The key points for discussion that will be considered in the session are:

  1. From greater collegiality to increased regulation?
    Initial responses have produced a sense of collegiality with colleagues commenting on how barriers between hierarchical levels and business functions were easily overcome, regaining a sense of shared purpose in what universities do. Has this window of opportunity for greater local autonomy in universities closed?

  2. From performance evaluation to well-being considerations?
    A positive initial effect of the pandemic was reported to be a shift in focus from performance evaluation to attention to well-being. ‘Non-performing’ staff have become colleagues with pressing family and personal problems who need help to function in stressful circumstances. The question is whether this ‘equalizing’ dynamic will survive.

  3. PCollegiality: where and when?
    The dynamic of points 1 and 2 has not been unfolding in the same way within or across universities and seems to have been dependent on which institutional and organizational level these developments took place.

 
The sub-plenary will complement the Colloquium theme “Organizing for the Good Life” in examining the significance of collegiality in an organizational good life that is ‘a collective construct that encompasses community resilience and progress, social equality and inclusion’. Moreover, the research reflects the Colloquium’s concerns with both legacy and imagination, examining both how HEIs histories, cultural values and social contexts inform the nature of collegiality and how that is being shaped by current developments and concerns.
 

Ulla Eriksson-Zetterquist is Professor in Organization Theory at University of Gothenburg, Sweden.
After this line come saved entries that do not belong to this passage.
Lemma C8_witness :
  reachable Sample.restrictive Sample.w0
  ∧ result (tex_openout_roots Sample.restrictive ResolvedRestrictedPath) Sample.w0
    = inr [mkPath true ["work"]; mkPath true ["fallback"]].
Proof.
  split; [apply reach_init|].
  apply (C8_tex_openout_roots Sample.restrictive Sample.w0 ResolvedRestrictedPath).
  apply reach_init.
Defined.

(** C10. Every call of [tex_paranoid_roots_with_resolved], on every
    class, raises [AttributeError] and leaves the world as it is: the
    attribute is never set, and the handler, which catches [KeyError], never
    runs. *)
Theorem C10_tex_paranoid_roots_with_resolved_raises cfg w cls :
  reachable cfg w →
  tex_paranoid_roots_with_resolved cfg cls w
  = (inl (AttributeError "_tex_paranoid_roots_with_resolved"), w).
Proof.
  intros [Ha _]%reachable_ok. by apply tex_paranoid_roots_with_resolved_raises.
Qed.

Lemma C10_witness :
  reachable Sample.permissive
    (run Sample.permissive (call_tex_paranoid_roots_resolved SafeResolvedRestrictedPath)
       Sample.w0)
  ∧ result (tex_paranoid_roots_with_resolved Sample.permissive SafeResolvedRestrictedPath)
      (run Sample.permissive (call_tex_paranoid_roots_resolved SafeResolvedRestrictedPath)
         Sample.w0)
    = inl (AttributeError "_tex_paranoid_roots_with_resolved").
Proof.
  split; [apply reach_step, reach_init|].
  exact (f_equal fst
           (C10_tex_paranoid_roots_with_resolved_raises Sample.permissive _
              SafeResolvedRestrictedPath
              (reach_step _ _ _ (reach_init _ Sample.the_fs "/home")))).
Defined.

Lemma predicate_not_base cfg c self w d :
  result (predicate cfg c self) w = inr d →
  predicates_from (cls_of self) ≠ BaseRestrictedPath.
Proof.
  intros H Hb. unfold result in H.
  destruct c; simpl in H;
    unfold tex_readable_dir, tex_readable_file, tex_writable_dir, tex_writable_file in H;
    by rewrite Hb in H.
Qed.

(** C7. Once a predicate has returned a decision for a class and a path,
    the next call returns the same decision from the cache and leaves the
    world as it is, so that it asks the file system for no resolution; and
    so does every later call, after any calls of the package and any
    changes of the file system: no cached decision is removed or
    replaced. *)
Theorem C7_cached_decision_reused cfg c self w d :
  result (predicate cfg c self) w = inr d →
  predicate cfg c self (after (predicate cfg c self) w)
  = (inr d, after (predicate cfg c self) w)
  ∧ ∀ l,
      predicate cfg c self (run_all cfg l (after (predicate cfg c self) w))
      = (inr d, run_all cfg l (after (predicate cfg c self) w))
      ∧ resolutions (after (predicate cfg c self)
                       (run_all cfg l (after (predicate cfg c self) w)))
        = resolutions (run_all cfg l (after (predicate cfg c self) w)).
Proof.
  intros H. pose proof (predicate_not_base _ _ _ _ _ H) as Hb.
  destruct (predicate_le cfg c self w _ _ (run_eq _ _)) as [_ Hc].
  specialize (Hc d H).
  assert (∀ l, predicate cfg c self (run_all cfg l (after (predicate cfg c self) w))
               = (inr d, run_all cfg l (after (predicate cfg c self) w))) as Hl.
  { intros l. apply predicate_hit; [|done].
    eapply lookup_weaken; [exact Hc|]. apply run_all_caches_le. }
  split; [apply (Hl [])|]. intros l. split; [apply Hl|].
  unfold after at 1. by rewrite Hl.
Qed.

Lemma C7_witness :
  result (predicate Sample.restrictive readable_file (Sample.res "docs/link.tex"))
    Sample.w0
  = inr (false, Some reason_location)
  ∧ result (predicate Sample.restrictive readable_file (Sample.res "docs/link.tex"))
      (run_all Sample.restrictive
         [file_system_changes (mkFileSystem (fun _ p => inr p) (fun _ _ => true)
                                 (fun _ => None));
          call_open (Sample.res "x.tex") "w"]
         (after (predicate Sample.restrictive readable_file
                   (Sample.res "docs/link.tex")) Sample.w0))
    = inr (false, Some reason_location).
Proof.
  split; [vm_compute; reflexivity|].
  refine (f_equal fst
            (proj1 (proj2 (C7_cached_decision_reused Sample.restrictive readable_file
                             (Sample.res "docs/link.tex") Sample.w0
                             (false, Some reason_location) _) _))).
  vm_compute; reflexivity.
Defined.


Lemma deny_result c key d w :
  result (setitem c key d ;;; getitem c key) w = inr d.
Proof.
  unfold result, bind, setitem, getitem. by rewrite cache_of_set_cache, lookup_insert_eq.
Qed.

(** The test of an extension lower-cases the name only; with an extension
    that is configured in lower case it is the comparison without regard to
    case. *)
Lemma endswith_lower_extension name ext :
  PyStr.lower ext = ext →
  PyStr.endswith (PyStr.lower name) ext
  = PyStr.endswith (PyStr.lower name) (PyStr.lower ext).
Proof. by intros ->. Qed.

(** The operations that are refused whatever the policy. *)
Lemma refused_operations self w :
  chmod self w = (inl NotImplementedError, w)
  ∧ copy self w = (inl NotImplementedError, w)
  ∧ copytree self w = (inl NotImplementedError, w)
  ∧ lchmod self w = (inl NotImplementedError, w)
  ∧ symlink_to self w = (inl NotImplementedError, w)
  ∧ hardlink_to self w = (inl NotImplementedError, w).
Proof. done. Qed.

Lemma is_resolved_predicates cls :
  is_resolved_cls cls = true → predicates_from cls = ResolvedRestrictedPath.
Proof. destruct cls; by vm_compute. Qed.







(** C6 fails as stated: the reason that the code gives for a path with a
    [..] component is not, character for character, one of the reasons of
    section 6: the code writes [..] between double quotes. *)
Lemma C6_counterexample :
  result (tex_readable_dir Sample.restrictive (Sample.str "a/../b")) Sample.w0
  = inr (false, Some reason_dotdot)
  ∧ ¬ spec_template reason_dotdot.
Proof.
  split; [vm_compute; reflexivity|].
  unfold spec_template, reason_dotdot.
  intros [H|[H|[H|[ext H]]]]; simpl in H; discriminate H.
Qed.

(** C6, amended. Every decision that one of the four predicates returns,
    on any class, is either an allowance without a reason or a refusal with
    a reason, and the reason is one of: the [..] reason with [..] between
    double quotes, the location reason, the dotfile reason, the extension
    reason for one of the prohibited extensions. *)
Theorem C6_decisions_well_formed cfg w c self d :
  reachable cfg w → result (predicate cfg c self) w = inr d →
  d = (true, None)
  ∨ ∃ r, d = (false, Some r)
         ∧ (r = "security settings do not permit paths containing "
                ++ PyStr.dquote ++ ".." ++ PyStr.dquote
            ∨ r = "security settings do not permit access to this location"
            ∨ r = "security settings do not permit access to dotfiles"
            ∨ ∃ ext, ext ∈ latex_config.prohibited_write_file_extensions cfg
                     ∧ r = "security settings prevent writing files with extension "
                           ++ PyStr.dquote ++ ext ++ PyStr.dquote).
Proof.
  intros Hw%reachable_ok H.
  eapply (predicate_good cfg c self w d); [|done].
  rewrite <- H. apply run_eq.
Qed.

Lemma C6_witness :
  reachable Sample.restrictive Sample.w0
  ∧ result (predicate Sample.restrictive writable_file (Sample.res "payload.BAT"))
      Sample.w0
    = inr (false, Some (reason_extension ".bat"))
  ∧ ((false, Some (reason_extension ".bat")) = (true, None)
     ∨ ∃ r, (false, Some (reason_extension ".bat")) = (false, Some r)
            ∧ (r = "security settings do not permit paths containing "
                   ++ PyStr.dquote ++ ".." ++ PyStr.dquote
               ∨ r = "security settings do not permit access to this location"
               ∨ r = "security settings do not permit access to dotfiles"
               ∨ ∃ ext, ext ∈ latex_config.prohibited_write_file_extensions
                                Sample.restrictive
                        ∧ r = "security settings prevent writing files with extension "
                              ++ PyStr.dquote ++ ext ++ PyStr.dquote)).
Proof.
  assert (result (predicate Sample.restrictive writable_file
                    (Sample.res "payload.BAT")) Sample.w0
          = inr (false, Some (reason_extension ".bat"))) as H
    by (vm_compute; reflexivity).
  split; [apply reach_init|]. split; [exact H|].
  exact (C6_decisions_well_formed Sample.restrictive Sample.w0 writable_file
           (Sample.res "payload.BAT") _ (reach_init _ _ _) H).
Defined.

(** C3. [rename] and [replace] evaluate the predicate on written files on
    the source and then on the target, before any call goes to the file
    system: when the predicate refuses the source, or allows the source and
    refuses the target, the operation raises the security error with the
    refused path and the reason of the decision, and no call has gone to
    the file system; a call goes to the file system only when the predicate
    has allowed both paths. *)
Theorem C3_rename_replace_gate cfg self target w :
  gates_both_paths cfg (rename cfg)
    "Cannot rename file" "Cannot create renamed file" self target w
  ∧ gates_both_paths cfg (replace cfg)
      "Cannot replace file" "Cannot create replacement file" self target w.
Proof.
  split.
  - apply (two_paths_gate cfg "Cannot rename file" "Cannot create renamed file"
             fs_rename).
  - apply (two_paths_gate cfg "Cannot replace file" "Cannot create replacement file"
             fs_replace).
Qed.

Lemma C3_witness :
  result (rename Sample.restrictive (Sample.str "a.tex") (Sample.str "b.bat"))
    Sample.w0
  = inl (PathSecurityError
           (message "Cannot create renamed file" (Sample.str "b.bat")
              (Some (reason_extension ".bat"))))
  ∧ fs_calls (after (rename Sample.restrictive (Sample.str "a.tex")
                       (Sample.str "b.bat")) Sample.w0)
    = fs_calls Sample.w0.
Proof.
  refine (proj1 (proj2 (proj1 (C3_rename_replace_gate Sample.restrictive
                                 (Sample.str "a.tex") (Sample.str "b.bat")
                                 Sample.w0)))
            None _ (Some (reason_extension ".bat")) _ _ _).
  - vm_compute. reflexivity.
  - vm_compute. reflexivity.
Defined.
She has regularly co-convened EGOS sub-themes and was part of the organizing committee of the EGOS Colloquium 2011 in Gothenburg.
 
Rick Delbridge is Professor of Organizational Analysis at Cardiff University, United Kingdom. He has co-convened a number of EGOS sub-themes, guest edited several issues of Organization Studies and received the Roland Calori Award in 2019.
 
Michael Lounsbury is Professor of Strategy, Entrepreneurship and Management at the University of Alberta, Canada. He has co-convened a number of EGOS sub-themes and paper development workshops over the years. Michael has served as Co-Editor-in-Chief of Organization Studies.
 
Paolo Quattrone is Professor of Accounting, Governance and Society and Director of the Centre for the Analysis of Investment Risk at the Alliance Manchester Business School, United Kingdom. A regular EGOSian, he sat on the organizing committee of the EGOS Colloquium 2018 in Edinburgh. Paolo is currently Co-Editor-in-Chief of Organization Studies.
 
Kerstin Sahlin is Professor of Organization Studies at Uppsala University, Sweden. In 2020, she was appointed an EGOS Honorary Member of EGOS. Kerstin has co-convened a number of EGOS sub-themes over the years.